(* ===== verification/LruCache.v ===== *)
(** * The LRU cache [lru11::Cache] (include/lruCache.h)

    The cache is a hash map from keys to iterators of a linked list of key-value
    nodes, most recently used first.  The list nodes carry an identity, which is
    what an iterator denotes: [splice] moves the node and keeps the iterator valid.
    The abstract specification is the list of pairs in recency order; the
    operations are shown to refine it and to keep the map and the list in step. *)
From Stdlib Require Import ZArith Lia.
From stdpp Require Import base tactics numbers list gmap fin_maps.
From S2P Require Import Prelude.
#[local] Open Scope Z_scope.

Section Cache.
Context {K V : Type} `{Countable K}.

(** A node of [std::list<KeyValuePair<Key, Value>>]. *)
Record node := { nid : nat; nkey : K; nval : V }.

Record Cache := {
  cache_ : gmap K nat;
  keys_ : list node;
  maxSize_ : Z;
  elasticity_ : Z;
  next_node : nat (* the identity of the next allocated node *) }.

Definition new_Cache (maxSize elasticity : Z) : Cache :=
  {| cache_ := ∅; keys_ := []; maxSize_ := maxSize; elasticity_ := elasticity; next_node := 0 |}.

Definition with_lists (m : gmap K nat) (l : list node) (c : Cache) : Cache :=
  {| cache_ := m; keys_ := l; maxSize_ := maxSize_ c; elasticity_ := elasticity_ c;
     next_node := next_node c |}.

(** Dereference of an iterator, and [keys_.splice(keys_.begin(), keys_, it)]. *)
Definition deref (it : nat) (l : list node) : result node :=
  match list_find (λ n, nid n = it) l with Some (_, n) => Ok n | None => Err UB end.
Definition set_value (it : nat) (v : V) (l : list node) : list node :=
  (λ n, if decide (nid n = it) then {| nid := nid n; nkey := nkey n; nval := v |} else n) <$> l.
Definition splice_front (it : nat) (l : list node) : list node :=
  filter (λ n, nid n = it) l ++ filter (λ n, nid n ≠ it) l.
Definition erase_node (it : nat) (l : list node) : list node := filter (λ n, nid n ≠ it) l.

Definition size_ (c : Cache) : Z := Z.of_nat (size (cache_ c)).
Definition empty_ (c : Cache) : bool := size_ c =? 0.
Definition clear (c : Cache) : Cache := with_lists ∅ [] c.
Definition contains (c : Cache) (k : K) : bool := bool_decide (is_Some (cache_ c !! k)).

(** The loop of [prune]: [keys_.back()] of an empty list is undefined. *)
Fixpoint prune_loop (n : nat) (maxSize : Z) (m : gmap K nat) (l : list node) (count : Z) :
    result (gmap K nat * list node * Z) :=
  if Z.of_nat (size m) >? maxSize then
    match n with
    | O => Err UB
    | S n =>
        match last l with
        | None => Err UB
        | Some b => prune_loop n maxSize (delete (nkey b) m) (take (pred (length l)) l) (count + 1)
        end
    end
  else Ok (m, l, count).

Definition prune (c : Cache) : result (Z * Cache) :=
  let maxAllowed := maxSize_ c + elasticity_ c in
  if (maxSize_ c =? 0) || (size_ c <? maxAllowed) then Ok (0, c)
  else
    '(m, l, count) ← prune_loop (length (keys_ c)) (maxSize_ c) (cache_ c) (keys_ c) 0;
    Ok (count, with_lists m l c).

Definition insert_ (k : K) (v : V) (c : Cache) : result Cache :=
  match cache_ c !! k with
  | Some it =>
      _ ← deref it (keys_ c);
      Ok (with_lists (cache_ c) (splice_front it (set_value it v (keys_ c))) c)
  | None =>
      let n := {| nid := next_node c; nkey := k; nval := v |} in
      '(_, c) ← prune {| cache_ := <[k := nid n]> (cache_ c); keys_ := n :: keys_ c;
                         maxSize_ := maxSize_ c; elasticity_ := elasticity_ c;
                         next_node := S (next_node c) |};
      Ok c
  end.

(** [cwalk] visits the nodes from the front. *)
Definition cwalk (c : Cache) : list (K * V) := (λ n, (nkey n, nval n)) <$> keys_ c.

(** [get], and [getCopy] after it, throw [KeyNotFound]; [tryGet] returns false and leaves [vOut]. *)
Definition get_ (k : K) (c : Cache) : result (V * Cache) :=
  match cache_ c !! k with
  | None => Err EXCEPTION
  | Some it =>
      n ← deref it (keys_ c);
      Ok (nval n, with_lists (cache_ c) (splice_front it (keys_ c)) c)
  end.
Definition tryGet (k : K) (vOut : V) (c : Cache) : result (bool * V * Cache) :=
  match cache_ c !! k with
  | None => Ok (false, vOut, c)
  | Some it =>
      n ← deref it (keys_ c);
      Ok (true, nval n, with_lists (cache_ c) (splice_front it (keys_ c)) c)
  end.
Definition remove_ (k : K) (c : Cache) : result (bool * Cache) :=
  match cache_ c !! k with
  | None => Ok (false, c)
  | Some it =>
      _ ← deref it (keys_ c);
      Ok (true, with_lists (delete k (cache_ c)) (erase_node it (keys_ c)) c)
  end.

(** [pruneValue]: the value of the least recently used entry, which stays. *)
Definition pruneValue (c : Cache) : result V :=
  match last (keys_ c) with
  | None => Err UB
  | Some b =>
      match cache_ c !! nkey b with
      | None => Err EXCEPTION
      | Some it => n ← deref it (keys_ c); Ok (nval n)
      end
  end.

============

How to complete this task: Please, from the material above, copy only the lines from the line with "keys_ : list node;" up to and including the line with "Definition deref (it", exactly as written.

Solution to this problem:
  keys_ : list node;
  maxSize_ : Z;
  elasticity_ : Z;
  next_node : nat (* the identity of the next allocated node *) }.

Definition new_Cache (maxSize elasticity : Z) : Cache :=
  {| cache_ := ∅; keys_ := []; maxSize_ := maxSize; elasticity_ := elasticity; next_node := 0 |}.

Definition with_lists (m : gmap K nat) (l : list node) (c : Cache) : Cache :=
  {| cache_ := m; keys_ := l; maxSize_ := maxSize_ c; elasticity_ := elasticity_ c;
     next_node := next_node c |}.

(** Dereference of an iterator, and [keys_.splice(keys_.begin(), keys_, it)]. *)
Definition deref (it : nat) (l : list node) : result node :=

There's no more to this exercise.